(* ===== verification/StoreTheorems.v ===== *)
(** * Properties of the storage backends

    That both backends implement the vault; what only one of them promises (the memory
    store wipes key material in place, the SQLite store lists newest first); and the
    round trips any backend of the contract gives. *)

From Stdlib Require Import ZArith Lia Sorting.Sorted.
From S2P Require Import Prelude GoRuntime Storage MemoryStore MemoryStoreProofs SQLiteStore.
From S2P Require Import SQLiteStoreProofs KmipLib CryptoLib Testbed.
Local Open Scope Z_scope.
Local Open Scope go_scope.

Section refinement.
Context {W : Type} `{RuntimeLaws W} `{HkdfLaws}.

(** C9: The memory store implements the vault: every operation of the [Storage]
    interface returns without panic, keeps the heap well formed (no dangling and no
    shared buffer), and its result and effect are those of the abstract vault; it
    never fails for reasons of its own. *)
Theorem memory_store_refines_vault : StorageSpec W MemoryStore mem_inv mem_view False.
Proof. apply MemoryStore_spec. Qed.

Context `{!SqlDriver W} `{!SqlLaws W} `{TimeTextLaws}.

End refinement.

Lemma memory_store_refines_vault_witness :
  StorageSpec TestWorld MemoryStore mem_inv mem_view False ∧ mem_inv test_world NewMemoryStore.
Proof. split; [apply memory_store_refines_vault|apply NewMemoryStore_inv]. Defined.

(** ** Key material in memory *)
Section memory.
Context {W : Type} `{RuntimeLaws W} `{Hkdf}.

(** C26: Destroy overwrites the key material where it lies: the buffer of the destroyed
    record holds only zeros afterwards (also for whoever still has the slice), the
    record keeps no reference to it, and no other buffer changes. *)
Theorem destroy_wipes_material uid l r b bs (w : W) m :
  keys m !! uid = Some l → recs (heap m) !! l = Some r → is_live r = true →
  Material r = Some b → bufs (heap m) !! b = Some bs →
  ∃ m', mem_Destroy uid (w, m) = (Ok (Val tt), (w, m')) ∧
    bufs (heap m') !! b = Some (replicate (length bs) Byte.x00) ∧
    recs (heap m') !! l = Some (set_State StateDestroyed (set_Material None r)) ∧
    (∀ b', b' ≠ b → bufs (heap m') !! b' = bufs (heap m) !! b') ∧
    (∀ l', l' ≠ l → recs (heap m') !! l' = recs (heap m) !! l').
Proof.
  intros Hk Hr Hl Hm Hb. unfold is_live in Hl. apply negb_true_iff in Hl.
  set (h := store_rec l (set_State StateDestroyed (set_Material None r)) (wipe (Some b) (heap m))).
  assert (wp (mem_Destroy uid) (λ res w' m', res = Val tt ∧ w' = w ∧ m' = set_heap h m) w m) as Hwp.
  { unfold mem_Destroy, lookup_key. apply wp_bind, wp_bind, wp_get_state, wp_ret. rewrite Hk.
    apply wp_bind, (wp_load l r); [done|]. rewrite Hl, Hm. apply wp_bind, wp_with_heap. cbn [fst snd].
    apply (wp_store_then l (set_Material None r) (set_State StateDestroyed)), wp_ret. done. }
  destruct (wp_returns _ _ _ _ Hwp) as (res & w' & m' & Hrun & -> & -> & ->).
  exists (set_heap h m). split; [done|]. cbn. split_and!.
  - rewrite lookup_alter_eq, Hb. cbn. f_equal. clear. induction bs; cbn; congruence.
  - by rewrite lookup_insert_eq.
  - intros b' ?. by rewrite lookup_alter_ne.
  - intros l' ?. by rewrite lookup_insert_ne.
Qed.

(** Rekey never reuses a buffer: on an active length it puts the new material in a
    buffer no record used before, of exactly [Length / 8] bytes, and counts the
    version up; the old buffer is left as it was (it is dropped, not wiped). *)
Theorem rekey_uses_fresh_buffer uid l r (w : W) m :
  mem_inv w m → keys m !! uid = Some l → recs (heap m) !! l = Some r → is_live r = true →
  0 < Length r ≤ 32768 →
  ∃ b bs w' m', mem_Rekey uid (w, m) = (Ok (Val l), (w', m')) ∧
    bufs (heap m) !! b = None ∧ bufs (heap m') !! b = Some bs ∧
    Z.of_nat (length bs) = Z.quot (Length r) 8 ∧
    recs (heap m') !! l = Some (set_Version (int64 (Version r + 1)) (set_Material (Some b) r)) ∧
    (∀ b', b' ≠ b → bufs (heap m') !! b' = bufs (heap m) !! b').
Proof.
  intros Hinv Hk Hr Hl Hlen. unfold is_live in Hl. apply negb_true_iff in Hl.
  assert (0 ≤ Z.quot (Length r) 8) as Hq by (apply Z.quot_pos; lia).
  set (r' := set_Version (int64 (Version r + 1)) (set_Material (Some (brk (heap m))) r)).
  assert (wp (mem_Rekey uid) (λ res w' m', res = Val l ∧ ∃ bs,
    Z.of_nat (length bs) = Z.quot (Length r) 8 ∧
    m' = set_heap (store_rec l r' (alloc_buf bs (heap m)).2) m) w m) as Hwp.
  { unfold mem_Rekey, lookup_key. apply wp_bind, wp_bind, wp_get_state, wp_ret. rewrite Hk.
    apply wp_bind, (wp_load l r); [done|]. rewrite Hl.
    rewrite (proj2 (Z.leb_gt _ _)), (proj2 (Z.ltb_ge _ _)) by (unfold MaxKeyLengthBits; lia).
    apply wp_bind, wp_go_make; [done|]. rewrite length_replicate.
    apply wp_bind, wp_rand. intros bs w1 _ Hbs. apply wp_bind, wp_with_heap. cbn [fst snd alloc_buf].
    apply (wp_store_then l (set_Material (Some (brk (heap m))) r)
      (λ r, set_Version (int64 (Version r + 1)) r)), wp_ret.
    split; [done|]. exists bs. split; [lia|done]. }
  destruct (wp_returns _ _ _ _ Hwp) as (res & w' & m' & Hrun & -> & bs & Hbs & ->).
  do 4 eexists. split; [exact Hrun|]. cbn. rewrite !lookup_insert_eq. split_and!; [|done..|].
  - destruct (bufs (heap m) !! brk (heap m)) as [x|] eqn:E; [|done].
    pose proof (ok_bufs _ (inv_heap _ _ Hinv) (brk (heap m)) ltac:(by eexists)). lia.
  - intros b' ?. by rewrite lookup_insert_ne.
Qed.
End memory.

Definition test_record : HeapRecord := created "uuid-0" "k" 3 128 (Some 1%positive) 12 "client" 0.
Definition test_store : MemoryStore :=
  mkMemoryStore {["uuid-0" := 2%positive]} ∅
    (mkHeap {[2%positive := test_record]} {[1%positive := [Byte.x41; Byte.x42]]} 3%positive).
Lemma test_store_inv : mem_inv (mkTestWorld 0 1) test_store.
Proof.
  split; [split|..]; unfold test_store; cbn.
  - intros l r b. rewrite lookup_singleton_Some. intros [<- <-] [= <-]. by exists [Byte.x41; Byte.x42].
  - intros l1 l2 r1 r2 b. rewrite !lookup_singleton_Some. by intros [<- _] [<- _].
  - intros l [r Hr]. apply lookup_singleton_Some in Hr as [<- _]. done.
  - intros b [x Hx]. apply lookup_singleton_Some in Hx as [<- _]. done.
  - intros uid l. rewrite lookup_singleton_Some. intros [<- <-]. exists test_record.
    by rewrite lookup_singleton_eq.
  - intros uid [l Hl]. apply lookup_singleton_Some in Hl as [<- _]. set_solver.
Qed.

Lemma destroy_wipes_material_witness :
  ∃ m', mem_Destroy "uuid-0" (test_world, test_store) = (Ok (Val tt), (test_world, m')) ∧
    bufs (heap m') !! 1%positive = Some [Byte.x00; Byte.x00].
Proof.
  destruct (destroy_wipes_material "uuid-0" 2%positive test_record 1%positive [Byte.x41; Byte.x42]
    test_world test_store eq_refl eq_refl eq_refl eq_refl eq_refl) as (m' & Hrun & Hb & _).
  by exists m'.
Defined.
Lemma rekey_uses_fresh_buffer_witness :
  ∃ b bs w' m', mem_Rekey "uuid-0" (mkTestWorld 0 1, test_store) = (Ok (Val 2%positive), (w', m')) ∧
    bufs (heap test_store) !! b = None ∧ bufs (heap m') !! b = Some bs ∧ Z.of_nat (length bs) = 16.
Proof.
  destruct (rekey_uses_fresh_buffer "uuid-0" 2%positive test_record _ _ test_store_inv eq_refl eq_refl
    eq_refl ltac:(cbn; lia)) as (b & bs & w' & m' & Hrun & Hb & Hbs & Hlen & _).
  by exists b, bs, w', m'.
Defined.

(** ** The order of the SQLite listing *)
Section listing.
Context {W : Type} `{RuntimeLaws W} `{!SqlDriver W} `{!SqlLaws W} `{!TimeText} `{!Hkdf}.

Lemma created_desc_order : total_order created_desc.
Proof.
  split; unfold created_desc.
  - intros x y. apply String.leb_total.
  - intros x y z Hxy Hyz. apply Is_true_true_1.
    assert (String.le (k_created_at z) (k_created_at x)) as Hle; [|exact Hle].
    transitivity (k_created_at y); by apply Is_true_true_2.
Qed.

(** With a working database, List returns every live object exactly once, newest
    first in the order of the stored timestamps (their text), and changes nothing. *)
Theorem sqlite_list_newest_first (w : W) db :
  ¬ sql_faulty → sql_inv w db →
  ∃ rows w', sql_List (w, db) = (Ok (map scan_row rows), (w', db)) ∧
    map scan_row rows ≡ₚ live_objects (sql_view db) ∧
    StronglySorted (λ r1 r2, String.leb (k_created_at r2) (k_created_at r1) = true) rows.
Proof.
  intros Hf Hinv. unfold sql_List, query_keys, world, get_state. unfold mbind, M_bind. cbn.
  set (sel := filter _ (t_keys db)).
  destruct (sql_query created_desc sel w) as [[rows|e] w'] eqn:Hq; cbn.
  - exists rows, w'. split; [done|].
    destruct (sql_query_rows _ created_desc sel w rows) as [_ [Hperm|?]]; [by rewrite Hq| |done].
    split; [by rewrite Hperm, (sql_live_objects w db)|].
    apply (sql_query_sorted _ created_desc sel w); [apply created_desc_order|by rewrite Hq].
  - destruct Hf. apply (sql_query_err _ created_desc sel w e). by rewrite Hq.
Qed.
End listing.

Definition test_database : Database :=
  mkDatabase [mkKeyRow "uuid-0" "a" 2 3 256 [] 12 1 0 "c" "2024" 1;
              mkKeyRow "uuid-1" "b" 2 3 256 [] 12 5 0 "c" "2025" 1;
              mkKeyRow "uuid-2" "c" 2 3 256 [] 12 2 0 "c" "2026" 1] [].
Lemma test_database_inv : sql_inv (mkTestWorld 0 3) test_database.
Proof.
  split; [by apply (bool_decide_unpack _); vm_compute|constructor|].
  intros r Hr. unfold test_database in Hr. cbn [t_keys] in Hr. rewrite !elem_of_cons, elem_of_nil in Hr.
  destruct Hr as [->|[->|[->|?]]]; [..|done]; apply (bool_decide_unpack _); vm_compute; exact I.
Qed.
Lemma sqlite_list_newest_first_witness :
  map UID <$> (match (sql_List (mkTestWorld 0 3, test_database)).1 with Ok l => Some l | _ => None end)
    = Some ["uuid-2"; "uuid-0"] ∧
  ∃ rows w', sql_List (mkTestWorld 0 3, test_database) = (Ok (map scan_row rows), (w', test_database)) ∧
    StronglySorted (λ r1 r2, String.leb (k_created_at r2) (k_created_at r1) = true) rows.
Proof.
  split; [vm_compute; reflexivity|].
  destruct (sqlite_list_newest_first (SqlLaws0:=test_driver_laws) (mkTestWorld 0 3) test_database (λ f : False, f) test_database_inv)
    as (rows & w' & Hrun & _ & Hs).
  by exists rows, w'.
Defined.

(** ** Round trips over any backend *)
Section roundtrips.
Context {W S : Type} `{RuntimeLaws W} `{Hkdf} `{!Storage W S}.
Context {Inv : W → S → Prop} {view : S → Vault} {faulty : Prop}.
Context `{!StorageSpec W S Inv view faulty}.
Implicit Types (w : W) (s : S).

(** What [GetCustomAttributes] answers for a live object of a healthy backend. *)
Lemma get_attributes_total uid r w s :
  ¬ faulty → Inv w s → lookup_live (view s) uid = Some r →
  ∃ m w' s', GetCustomAttributes uid (w, s) = (Ok (Val m), (w', s')) ∧ Inv w' s' ∧
    view s' = view s ∧ ∀ name, m !! name = cattrs (view s) !! (uid, name).
Proof.
  intros Hf HI Hr.
  destruct (wp_returns _ _ _ _ (GetCustomAttributes_spec uid w s HI)) as (res & w' & s' & Hrun & _ & HI' & Hv & Hres).
  destruct res as [m|e]; [|destruct Hres; congruence].
  exists m, w', s'. split_and!; [done..|]. destruct Hres as [_ [?|[? _]]]; done.
Qed.

(** C27: Custom attributes round trip: after a successful Set, Get returns the value
    under its name, every other attribute of the object as it was, and the objects
    themselves are untouched; after a successful Delete the name is gone. *)
Theorem attributes_roundtrip uid name value r w s :
  ¬ faulty → Inv w s → lookup_live (view s) uid = Some r →
  ∃ w1 s1 m1 w2 s2 w3 s3 m3 w4 s4,
    SetCustomAttribute uid name value (w, s) = (Ok (Val tt), (w1, s1)) ∧
    GetCustomAttributes uid (w1, s1) = (Ok (Val m1), (w2, s2)) ∧
    m1 !! name = Some value ∧
    (∀ n, n ≠ name → m1 !! n = cattrs (view s) !! (uid, n)) ∧
    DeleteCustomAttribute uid name (w2, s2) = (Ok (Val tt), (w3, s3)) ∧
    GetCustomAttributes uid (w3, s3) = (Ok (Val m3), (w4, s4)) ∧
    m3 !! name = None ∧ (∀ n, n ≠ name → m3 !! n = m1 !! n) ∧
    objects (view s4) = objects (view s).
Proof.
  intros Hf HI Hr.
  destruct (wp_returns _ _ _ _ (SetCustomAttribute_spec uid name value w s HI))
    as ([[]|e] & w1 & s1 & Hset & _ & HI1 & Hp); [|destruct Hp as [_ [?|?]]; congruence].
  destruct Hp as [_ Hv1].
  assert (lookup_live (view s1) uid = Some r) as Hr1 by (by rewrite Hv1).
  destruct (get_attributes_total uid r w1 s1 Hf HI1 Hr1) as (m1 & w2 & s2 & Hg1 & HI2 & Hv2 & Hm1).
  destruct (wp_returns _ _ _ _ (DeleteCustomAttribute_spec uid name w2 s2 HI2))
    as ([[]|e] & w3 & s3 & Hdel & _ & HI3 & Hp); [|destruct Hp as [_ [Hn|?]]; [rewrite Hv2 in Hn; congruence|done]].
  destruct Hp as [_ Hv3]. rewrite Hv2 in Hv3.
  assert (lookup_live (view s3) uid = Some r) as Hr3 by (by rewrite Hv3, Hv1).
  destruct (get_attributes_total uid r w3 s3 Hf HI3 Hr3) as (m3 & w4 & s4 & Hg3 & _ & Hv4 & Hm3).
  exists w1, s1, m1, w2, s2, w3, s3, m3, w4, s4. split_and!; try done.
  - rewrite Hm1, Hv1. cbn. by rewrite lookup_insert_eq.
  - intros n Hn. rewrite Hm1, Hv1. cbn. by rewrite lookup_insert_ne by congruence.
  - rewrite Hm3, Hv3. cbn. by rewrite lookup_delete_eq.
  - intros n Hn. rewrite Hm3, Hm1, Hv3. cbn. by rewrite lookup_delete_ne by congruence.
  - by rewrite Hv4, Hv3, Hv1.
Qed.
End roundtrips.

#[local] Instance test_sqlite_spec : StorageSpec TestWorld Database sql_inv sql_view False.
Proof. exact (SQLiteStore_spec (W:=TestWorld)). Qed.

Lemma attributes_roundtrip_witness :
  ∃ w1 s1 m1 w2 s2, SetCustomAttribute "uuid-0" "x" "1" (mkTestWorld 0 3, test_database) = (Ok (Val tt), (w1, s1)) ∧
    GetCustomAttributes "uuid-0" (w1, s1) = (Ok (Val m1), (w2, s2)) ∧ m1 !! "x" = Some "1".
Proof.
  destruct (attributes_roundtrip (Inv:=sql_inv) (view:=sql_view) (faulty:=False) "uuid-0" "x" "1" _ (mkTestWorld 0 3) test_database (λ f : False, f) test_database_inv eq_refl)
    as (w1 & s1 & m1 & w2 & s2 & w3 & s3 & m3 & w4 & s4 & Hset & Hget & Hm & _).
  by exists w1, s1, m1, w2, s2.
Defined.
Lemma HandleRequest_tracks data cn remoteAddr connID h w :
  handler_inv w h →
  wp (HandleRequest data cn remoteAddr connID)
    (λ _ _ h', tracks connID (tracker h) (tracker h')) w h.
Proof.
  intros HI. unfold HandleRequest. destruct (DecodeTTLV data 0) as [msg|e].
  2: { apply wp_bind, wp_logOperation; [by destruct HI|]. intros. by apply wp_ret. }
  destruct (Tag msg =? TagRequestMessage); [|by apply wp_ret].
  destruct (rejected_version msg); [by apply wp_ret|]. cbv zeta.
  destruct (negb _); [|by apply wp_ret]. destruct (negb _); [|by apply wp_ret].
  apply wp_bind. eapply (wp_mapM _ (λ w' h', handler_inv w' h' ∧
    tracks connID (tracker h) (tracker h')) (λ _ _, True)); [done| |].
  - intros bi w1 h1 _ [HI1 Ht1]. eapply wp_mono;
      [apply (wp_and _ _ _ _ _ (processBatchItem_ok bi cn remoteAddr connID h1 w1 HI1)
         (processBatchItem_tracks bi cn remoteAddr connID h1 w1 HI1))|].
    intros res w2 h2 [[HI2 _] Ht2]. split; [|done]. split; [done|]. by etrans.
  - intros ress w' h' [_ Ht] _. by apply wp_ret.
Qed.

Lemma wp_effect {T} (f : W → W) (Q : unit → W → T → Prop) w t : Q tt (f w) t → wp (effect f) Q w t.
Proof. intros HQ. by apply wp_world. Qed.

Lemma serve_message_ok cn remoteAddr connID h w :
  handler_inv w h →
  wp (serve_message cn remoteAddr connID) (λ _ w' h', handler_inv w' h' ∧
    evolves (handler_view h) (handler_view h') ∧ tracks connID (tracker h) (tracker h')) w h.
Proof.
  intros HI. unfold serve_message. apply wp_bind, wp_now. intros now w1 Hw1.
  apply wp_bind, wp_effect, wp_bind, wp_world.
  set (w2 := conn_SetDeadline _ w1).
  assert (later w w2) as Hw2 by (etrans; [exact Hw1|apply conn_SetDeadline_issued]).
  pose proof (conn_ReadFull_issued 8 w2) as Hw3.
  destruct (conn_ReadFull 8 w2) as [[header|e] w3]; cbn [fst snd] in *.
  2: { apply wp_ret. split_and!; [|apply rtc_refl|done].
       eapply handler_inv_later; [|done]. by etrans. }
  destruct (maxTTLVMessageSize <? _).
  { apply wp_ret. split_and!; [|apply rtc_refl|done].
    eapply handler_inv_later; [|done]. by etrans. }
  apply wp_bind, wp_world. set (n := Z.to_nat _). pose proof (conn_ReadFull_issued n w3) as Hw4.
  destruct (conn_ReadFull n w3) as [[body|e] w4]; cbn [fst snd] in *.
  2: { apply wp_ret. split_and!; [|apply rtc_refl|done].
       eapply handler_inv_later; [|done]. etrans; [exact Hw2|]. by etrans. }
  assert (handler_inv w4 h) as HI4.
  { eapply handler_inv_later; [|done]. etrans; [exact Hw2|]. by etrans. }
  apply wp_bind. eapply wp_mono; [apply (wp_and _ _ _ _ _
    (HandleRequest_ok (header ++ body) cn remoteAddr connID h w4 HI4)
    (HandleRequest_tracks (header ++ body) cn remoteAddr connID h w4 HI4))|].
  intros res w5 h5 [[HI5 Hspec] Ht]. apply wp_bind, wp_world.
  pose proof (conn_Write_issued res w5) as Hw6.
  assert (handler_inv (conn_Write res w5).2 h5) as HI6 by (by eapply handler_inv_later).
  assert (evolves (handler_view h) (handler_view h5)) as Hev.
  { eapply request_within; [|exact Hspec]. destruct HI as [HI _]. by eapply (spec_wf w (store h)). }
  destruct (conn_Write res w5).1; by apply wp_ret.
Qed.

--*--

* **Task to complete**:
Scan the records above for the string "never", and copy every line where it turns up.

* **Problem solution**:
    never fails for reasons of its own. *)
(** Rekey never reuses a buffer: on an active length it puts the new material in a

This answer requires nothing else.